_Activity:_ The word "passive" marks the lines you need; copy each of them from the data.

_Data under study:_

(** An optional value beside an input. *)
Definition read_beside (parse : text -> result Z) (dir_path stem : text) (suffix : string) : query W (option Z) :=
  content ← read_optional_attribute_string (in_directory dir_path (stem ++ lit suffix)) 128;
  match content with
  | None => mret None
  | Some content => v ← pure (parse content); mret (Some v)
  end.

(** The label of an input: its file, or the chip and the name of the input. *)
Definition read_label (dir_path stem chip_name : text) : query W text :=
  label ← read_optional_attribute_string (in_directory dir_path (stem ++ lit "_label")) 1024;
  match label with
  | Some ((_ :: _) as label) => mret label
  | _ => mret (if negb (empty chip_name) then chip_name ++ " "%char :: stem else stem)
  end.

Definition named (chip_name : text) : option text := if negb (empty chip_name) then Some chip_name else None.

(** The value of an input; [None] when its file is gone. *)
Definition read_input (parse : text -> result Z) (path : text) : query W (option Z) :=
  raw ← attempt (read_text_file path 128);
  match raw with
  | Failure e => if is_missing_attribute e then mret None else pure (Failure e)
  | Value raw => v ← pure (parse raw); mret (Some v)
  end.

(** What the loop of [enumerate_hwmon_temperatures_in_dir] does with an input:
    [None] skips it. *)
Definition read_temperature (dir_path entry_name chip_name num_part : text) : query W (option temperature_sensor) :=
  let stem := lit "temp" ++ num_part in
  raw ← read_input parse_millicelsius (in_directory dir_path (stem ++ lit "_input"));
  match raw with
  | None => mret None
  | Some parsed_milli =>
      label ← read_label dir_path stem chip_name;
      parsed_max ← read_beside parse_millicelsius dir_path stem "_max";
      parsed_crit ← read_beside parse_millicelsius dir_path stem "_crit";
      let s := Temperature_sensor label (classify_temperature_sensor (default [] (named chip_name)) label)
                 (millicelsius_to_celsius parsed_milli) (millicelsius_to_celsius <$> parsed_max)
                 (millicelsius_to_celsius <$> parsed_crit) (named chip_name) (Some entry_name) in
      _ ← pure (validate_temperature_sensor s);
      mret (Some s)
  end.

Definition read_fan (dir_path entry_name chip_name num_part : text) : query W (option fan_sensor) :=
  let stem := lit "fan" ++ num_part in
  raw ← read_input parse_rpm (in_directory dir_path (stem ++ lit "_input"));
  match raw with
  | None => mret None
  | Some parsed_rpm =>
      label ← read_label dir_path stem chip_name;
      parsed_min ← read_beside parse_rpm dir_path stem "_min";
      parsed_max ← read_beside parse_rpm dir_path stem "_max";
      parsed_target ← read_beside parse_rpm dir_path stem "_target";
      let s := Fan_sensor label parsed_rpm parsed_min parsed_max parsed_target (named chip_name) (Some entry_name) in
      _ ← pure (validate_fan_sensor s);
      mret (Some s)
  end.

(** The loop over the names of a directory, with the attributes seen and the
    sensors found, for one kind of input. *)
Fixpoint input_loop {A} (prefix : text) (read : text -> query W (option A)) (names seen_attributes : list text) (results : list A)
    : query W (list text * list A) :=
  match names with
  | [] => mret (seen_attributes, results)
  | name :: names =>
      match attribute_number prefix name with
      | None => input_loop prefix read names seen_attributes results
      | Some attribute_id =>
          if bool_decide (attribute_id ∈ seen_attributes) then input_loop prefix read names seen_attributes results
          else
            s ← read attribute_id;
            match s with
            | None => input_loop prefix read names seen_attributes results
            | Some s => input_loop prefix read names (seen_attributes ++ [attribute_id]) (results ++ [s])
            end
      end
  end.

Definition enumerate_inputs {A} (prefix : text) (read : text -> query W (option A)) (dir_path : text)
    (found : list text * list A) : query W (list text * list A) := fun w =>
  match list_directory dir_path w with
  | (inl errno, w) => (if bool_decide (errno = ENOENT \/ errno = ENOTDIR) then Value found else fail_native errno, w)
  | (inr (names, errno), w) =>
      (found ← input_loop prefix read names (fst found) (snd found);
       if negb (errno =? 0) then pure (fail_native errno) else mret found) w
  end.

Definition enumerate_hwmon_temperatures_in_dir (dir_path entry_name chip_name : text) :=
  enumerate_inputs (lit "temp") (read_temperature dir_path entry_name chip_name) dir_path.

Definition enumerate_hwmon_fans_in_dir (dir_path entry_name chip_name : text) :=
  enumerate_inputs (lit "fan") (read_fan dir_path entry_name chip_name) dir_path.

(** One chip: the class device, then the physical device. *)
Definition chip_inputs {A}
    (enumerate : text -> text -> text -> list text * list A -> query W (list text * list A))
    (hwmon_root entry_name : text) (results : list A) : query W (list A) :=
  let hwmon_dir := in_directory hwmon_root entry_name in
  chip_name ← attempt (read_chip_name hwmon_dir);
  match chip_name with
  | Failure e => if is_missing_attribute e then mret results else pure (Failure e)
  | Value chip_name =>
      direct ← enumerate hwmon_dir entry_name chip_name ([], results);
      found ← enumerate (hwmon_dir ++ lit "/device") entry_name chip_name direct;
      mret (snd found)
  end.

Definition hidden (name : text) : bool := match name with c :: _ => is_char c "." | [] => false end.

(** The loop over the entries of a class directory. *)
Fixpoint entry_loop {A} (visit : text -> list A -> query W (list A)) (names : list text) (results : list A) : query W (list A) :=
  match names with
  | [] => mret results
  | name :: names =>
      if hidden name then entry_loop visit names results
      else results ← visit name results; entry_loop visit names results
  end.

(** The frame of the three queries: the root must exist and open. *)
Definition class_entries {A} (root : text) (visit : text -> list A -> query W (list A)) : query W (list A) := fun w =>
  match stat_errno root w with
  | (Some errno, w) => (if errno =? ENOENT then fail errc_not_supported else fail_native errno, w)
  | (None, w) =>
      match list_directory root w with
      | (inl errno, w) => (fail_native errno, w)
      | (inr (names, errno), w) =>
          (results ← entry_loop visit names [];
           if negb (errno =? 0) then pure (fail_native errno) else mret results) w
      end
  end.

Definition temperatures_at (hwmon_root : text) : query W (list temperature_sensor) :=
  class_entries hwmon_root (chip_inputs enumerate_hwmon_temperatures_in_dir hwmon_root).

Definition fans_at (hwmon_root : text) : query W (list fan_sensor) :=
  class_entries hwmon_root (chip_inputs enumerate_hwmon_fans_in_dir hwmon_root).

(** *** Thermal zones *)

Definition parse_zone_mode (mode : option text) : result bool :=
  match mode with
  | None => Value true
  | Some mode =>
      if same mode (lit "enabled") then Value true
      else if same mode (lit "disabled") then Value false else fail errc_malformed_data
  end.

(** A trip point: the first passive one, and the first critical or hot one. *)
Definition add_trip (kind : text) (celsius : double) (limits : option double * option double) : option double * option double :=
  let '(passive, critical) := limits in
  if same kind (lit "passive") && bool_decide (passive = None) then (Some celsius, critical)
  else if (same kind (lit "critical") || same kind (lit "hot")) && bool_decide (critical = None) then (passive, Some celsius)
  else limits.

Definition trip_file (zone_dir : text) (i : nat) (suffix : string) : text :=
  zone_dir ++ lit "/trip_point_" ++ to_decimal (Z.of_nat i) ++ lit suffix.

(** The loop over the numbers of trip points. *)
Fixpoint trip_loop (zone_dir : text) (numbers : list nat) (limits : option double * option double)
    : query W (option double * option double) :=
  match numbers with
  | [] => mret limits
  | i :: numbers =>
      trip_type ← read_optional_attribute_string (trip_file zone_dir i "_type") 1024;
      match trip_type with
      | None => mret limits
      | Some [] => pure (fail errc_malformed_data)
      | Some kind =>
          trip_temp_raw ← read_optional_attribute_string (trip_file zone_dir i "_temp") 128;
          match trip_temp_raw with
          | None => trip_loop zone_dir numbers limits
          | Some raw =>
              parsed_trip ← pure (parse_millicelsius raw);
              trip_loop zone_dir numbers (add_trip kind (millicelsius_to_celsius parsed_trip) limits)
          end
      end
  end.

_Problem solution:_
(** A trip point: the first passive one, and the first critical or hot one. *)
  let '(passive, critical) := limits in
  if same kind (lit "passive") && bool_decide (passive = None) then (Some celsius, critical)
  else if (same kind (lit "critical") || same kind (lit "hot")) && bool_decide (critical = None) then (passive, Some celsius)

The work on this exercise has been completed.